## AIM OF THE EXERCISE:
Only these lines are needed: the first line of the entries below through the line with "- a JS number", each returned exactly.

───── INFORMATION GIVEN ─────

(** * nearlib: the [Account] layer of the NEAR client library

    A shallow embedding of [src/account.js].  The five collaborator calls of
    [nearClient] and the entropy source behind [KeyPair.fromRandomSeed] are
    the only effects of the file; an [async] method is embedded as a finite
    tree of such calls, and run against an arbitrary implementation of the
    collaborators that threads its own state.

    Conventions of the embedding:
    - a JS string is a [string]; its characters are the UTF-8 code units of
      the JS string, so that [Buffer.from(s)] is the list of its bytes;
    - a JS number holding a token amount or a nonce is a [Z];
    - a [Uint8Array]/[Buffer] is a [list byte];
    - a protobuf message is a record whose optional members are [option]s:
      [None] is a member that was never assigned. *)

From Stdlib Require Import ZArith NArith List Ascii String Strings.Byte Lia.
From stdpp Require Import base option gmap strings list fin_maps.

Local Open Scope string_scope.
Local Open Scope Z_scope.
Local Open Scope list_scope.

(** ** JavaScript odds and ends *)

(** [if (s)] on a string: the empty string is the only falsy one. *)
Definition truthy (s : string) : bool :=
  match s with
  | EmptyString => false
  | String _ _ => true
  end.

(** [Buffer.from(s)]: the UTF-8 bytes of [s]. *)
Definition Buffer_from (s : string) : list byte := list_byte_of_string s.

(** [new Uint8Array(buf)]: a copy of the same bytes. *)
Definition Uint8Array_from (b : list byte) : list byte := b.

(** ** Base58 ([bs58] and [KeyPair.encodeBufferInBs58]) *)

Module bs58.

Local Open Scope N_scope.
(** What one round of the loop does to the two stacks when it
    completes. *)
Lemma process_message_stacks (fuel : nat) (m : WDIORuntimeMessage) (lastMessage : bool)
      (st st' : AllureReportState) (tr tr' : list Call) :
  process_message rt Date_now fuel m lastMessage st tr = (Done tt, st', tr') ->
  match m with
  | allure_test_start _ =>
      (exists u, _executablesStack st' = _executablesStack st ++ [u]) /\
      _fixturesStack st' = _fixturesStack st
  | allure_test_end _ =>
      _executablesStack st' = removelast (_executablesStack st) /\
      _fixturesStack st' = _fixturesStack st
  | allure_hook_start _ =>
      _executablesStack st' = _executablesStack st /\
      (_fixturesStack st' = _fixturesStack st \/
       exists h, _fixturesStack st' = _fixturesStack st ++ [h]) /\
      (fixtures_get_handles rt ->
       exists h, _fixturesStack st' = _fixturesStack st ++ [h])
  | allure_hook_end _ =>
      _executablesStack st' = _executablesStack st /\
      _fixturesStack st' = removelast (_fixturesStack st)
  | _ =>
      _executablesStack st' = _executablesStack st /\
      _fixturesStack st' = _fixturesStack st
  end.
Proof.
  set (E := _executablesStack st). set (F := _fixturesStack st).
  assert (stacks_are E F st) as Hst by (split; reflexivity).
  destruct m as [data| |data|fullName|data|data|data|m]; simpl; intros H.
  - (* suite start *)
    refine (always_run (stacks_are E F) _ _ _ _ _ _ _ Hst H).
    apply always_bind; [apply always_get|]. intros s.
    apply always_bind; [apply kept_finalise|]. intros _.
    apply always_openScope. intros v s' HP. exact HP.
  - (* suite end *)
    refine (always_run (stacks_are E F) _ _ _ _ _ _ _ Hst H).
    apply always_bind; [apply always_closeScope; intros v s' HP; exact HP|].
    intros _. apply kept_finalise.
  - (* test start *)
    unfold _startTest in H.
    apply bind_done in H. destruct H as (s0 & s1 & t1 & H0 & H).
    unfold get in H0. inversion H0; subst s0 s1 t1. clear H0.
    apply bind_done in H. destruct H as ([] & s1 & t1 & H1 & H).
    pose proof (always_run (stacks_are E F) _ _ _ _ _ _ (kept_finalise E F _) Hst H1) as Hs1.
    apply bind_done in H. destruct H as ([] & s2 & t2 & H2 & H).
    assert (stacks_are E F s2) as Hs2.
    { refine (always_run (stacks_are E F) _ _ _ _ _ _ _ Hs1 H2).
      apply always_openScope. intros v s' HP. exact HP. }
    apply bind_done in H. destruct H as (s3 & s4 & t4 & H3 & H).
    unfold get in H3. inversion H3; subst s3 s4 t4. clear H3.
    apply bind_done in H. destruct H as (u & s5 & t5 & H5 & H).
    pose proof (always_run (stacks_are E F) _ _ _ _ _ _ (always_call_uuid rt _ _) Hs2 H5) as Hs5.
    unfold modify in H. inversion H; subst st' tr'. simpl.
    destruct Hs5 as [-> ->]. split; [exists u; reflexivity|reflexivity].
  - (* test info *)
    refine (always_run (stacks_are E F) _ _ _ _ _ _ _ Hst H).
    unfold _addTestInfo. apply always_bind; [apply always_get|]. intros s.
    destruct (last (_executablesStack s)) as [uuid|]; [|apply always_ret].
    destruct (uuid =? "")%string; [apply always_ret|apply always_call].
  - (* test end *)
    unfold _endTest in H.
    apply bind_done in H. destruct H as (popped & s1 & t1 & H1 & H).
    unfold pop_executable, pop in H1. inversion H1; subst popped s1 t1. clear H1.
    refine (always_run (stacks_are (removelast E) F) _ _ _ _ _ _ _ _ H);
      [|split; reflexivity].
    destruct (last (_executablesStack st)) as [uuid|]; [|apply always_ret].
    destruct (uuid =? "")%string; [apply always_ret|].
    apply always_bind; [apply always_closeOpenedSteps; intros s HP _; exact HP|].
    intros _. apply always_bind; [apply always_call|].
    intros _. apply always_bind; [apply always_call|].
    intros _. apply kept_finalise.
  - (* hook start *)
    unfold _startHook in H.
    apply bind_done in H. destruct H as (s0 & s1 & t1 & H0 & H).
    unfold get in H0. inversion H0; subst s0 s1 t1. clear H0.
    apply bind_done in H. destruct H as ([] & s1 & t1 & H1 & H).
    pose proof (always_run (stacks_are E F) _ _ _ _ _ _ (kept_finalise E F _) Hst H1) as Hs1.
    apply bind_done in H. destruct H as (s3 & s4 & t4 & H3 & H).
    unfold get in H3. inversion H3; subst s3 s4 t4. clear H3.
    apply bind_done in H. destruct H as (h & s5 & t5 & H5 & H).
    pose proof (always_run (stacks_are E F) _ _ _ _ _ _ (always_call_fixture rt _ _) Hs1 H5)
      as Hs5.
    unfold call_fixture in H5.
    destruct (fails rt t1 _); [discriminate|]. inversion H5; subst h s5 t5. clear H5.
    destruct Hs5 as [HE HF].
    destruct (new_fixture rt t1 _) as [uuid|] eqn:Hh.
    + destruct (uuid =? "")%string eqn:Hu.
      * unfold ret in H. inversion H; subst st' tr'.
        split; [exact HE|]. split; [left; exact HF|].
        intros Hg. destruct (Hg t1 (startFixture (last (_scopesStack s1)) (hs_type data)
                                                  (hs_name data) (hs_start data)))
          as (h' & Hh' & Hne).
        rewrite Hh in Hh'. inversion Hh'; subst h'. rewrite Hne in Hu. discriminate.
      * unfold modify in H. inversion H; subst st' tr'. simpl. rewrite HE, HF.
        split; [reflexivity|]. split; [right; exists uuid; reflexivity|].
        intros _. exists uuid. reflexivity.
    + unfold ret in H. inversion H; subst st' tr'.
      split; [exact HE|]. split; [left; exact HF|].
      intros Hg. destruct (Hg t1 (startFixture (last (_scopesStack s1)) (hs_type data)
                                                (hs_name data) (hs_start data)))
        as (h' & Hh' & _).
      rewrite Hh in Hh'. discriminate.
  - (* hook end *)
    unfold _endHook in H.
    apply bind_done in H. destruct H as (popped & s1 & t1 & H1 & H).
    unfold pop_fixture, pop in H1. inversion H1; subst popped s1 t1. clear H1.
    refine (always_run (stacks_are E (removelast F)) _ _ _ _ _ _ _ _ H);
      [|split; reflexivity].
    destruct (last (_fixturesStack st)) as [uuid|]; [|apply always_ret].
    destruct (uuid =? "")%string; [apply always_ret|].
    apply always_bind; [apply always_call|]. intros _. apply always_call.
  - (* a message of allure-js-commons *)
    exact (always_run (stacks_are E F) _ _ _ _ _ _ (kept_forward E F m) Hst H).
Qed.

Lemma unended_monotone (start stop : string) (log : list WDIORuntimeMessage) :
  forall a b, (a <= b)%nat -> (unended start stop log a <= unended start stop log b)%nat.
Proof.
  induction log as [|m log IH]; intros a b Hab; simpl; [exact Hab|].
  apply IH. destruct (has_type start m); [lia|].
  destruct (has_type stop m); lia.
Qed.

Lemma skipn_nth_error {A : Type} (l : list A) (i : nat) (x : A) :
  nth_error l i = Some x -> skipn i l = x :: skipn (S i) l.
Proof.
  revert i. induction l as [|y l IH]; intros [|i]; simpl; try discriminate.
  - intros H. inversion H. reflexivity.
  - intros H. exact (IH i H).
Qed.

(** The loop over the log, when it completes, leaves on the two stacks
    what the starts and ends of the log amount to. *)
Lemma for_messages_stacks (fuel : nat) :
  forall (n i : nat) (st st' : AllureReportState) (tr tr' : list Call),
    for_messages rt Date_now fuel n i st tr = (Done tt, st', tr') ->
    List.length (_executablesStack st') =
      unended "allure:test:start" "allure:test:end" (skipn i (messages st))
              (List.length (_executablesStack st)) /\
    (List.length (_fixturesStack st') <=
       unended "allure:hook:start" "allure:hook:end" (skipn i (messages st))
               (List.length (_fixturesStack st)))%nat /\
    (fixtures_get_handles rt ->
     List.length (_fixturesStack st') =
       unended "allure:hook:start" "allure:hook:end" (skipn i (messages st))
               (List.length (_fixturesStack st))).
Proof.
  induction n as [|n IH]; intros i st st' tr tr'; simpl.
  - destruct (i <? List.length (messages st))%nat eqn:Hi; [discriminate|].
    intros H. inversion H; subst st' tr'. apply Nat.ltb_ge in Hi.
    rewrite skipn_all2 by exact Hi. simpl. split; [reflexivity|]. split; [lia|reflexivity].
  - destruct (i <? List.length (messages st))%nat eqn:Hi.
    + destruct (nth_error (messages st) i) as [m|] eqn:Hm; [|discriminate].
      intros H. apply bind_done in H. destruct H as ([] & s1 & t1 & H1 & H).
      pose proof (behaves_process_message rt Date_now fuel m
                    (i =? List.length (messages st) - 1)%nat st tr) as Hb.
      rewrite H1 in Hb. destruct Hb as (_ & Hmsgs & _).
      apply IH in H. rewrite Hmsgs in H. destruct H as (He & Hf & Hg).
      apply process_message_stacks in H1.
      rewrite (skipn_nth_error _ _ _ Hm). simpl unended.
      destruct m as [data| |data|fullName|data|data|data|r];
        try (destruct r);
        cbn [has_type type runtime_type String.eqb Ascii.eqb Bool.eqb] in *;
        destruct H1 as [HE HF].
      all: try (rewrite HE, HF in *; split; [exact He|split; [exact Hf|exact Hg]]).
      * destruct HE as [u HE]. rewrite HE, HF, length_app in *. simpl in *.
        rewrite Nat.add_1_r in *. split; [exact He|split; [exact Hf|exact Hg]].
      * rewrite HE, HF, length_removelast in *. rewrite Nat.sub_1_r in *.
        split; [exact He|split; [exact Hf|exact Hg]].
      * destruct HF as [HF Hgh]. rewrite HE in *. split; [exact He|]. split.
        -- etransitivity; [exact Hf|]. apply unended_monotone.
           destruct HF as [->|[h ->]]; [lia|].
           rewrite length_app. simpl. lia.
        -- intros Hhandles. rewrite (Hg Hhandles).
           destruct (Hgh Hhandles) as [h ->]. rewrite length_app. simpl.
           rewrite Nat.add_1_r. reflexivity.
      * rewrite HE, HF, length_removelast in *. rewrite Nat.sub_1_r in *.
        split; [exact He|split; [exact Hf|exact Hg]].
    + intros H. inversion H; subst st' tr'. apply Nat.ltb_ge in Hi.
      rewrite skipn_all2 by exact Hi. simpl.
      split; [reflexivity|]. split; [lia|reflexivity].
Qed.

─────

## REPLY:
(** * nearlib: the [Account] layer of the NEAR client library

    A shallow embedding of [src/account.js].  The five collaborator calls of
    [nearClient] and the entropy source behind [KeyPair.fromRandomSeed] are
    the only effects of the file; an [async] method is embedded as a finite
    tree of such calls, and run against an arbitrary implementation of the
    collaborators that threads its own state.

    Conventions of the embedding:
    - a JS string is a [string]; its characters are the UTF-8 code units of
      the JS string, so that [Buffer.from(s)] is the list of its bytes;
    - a JS number holding a token amount or a nonce is a [Z];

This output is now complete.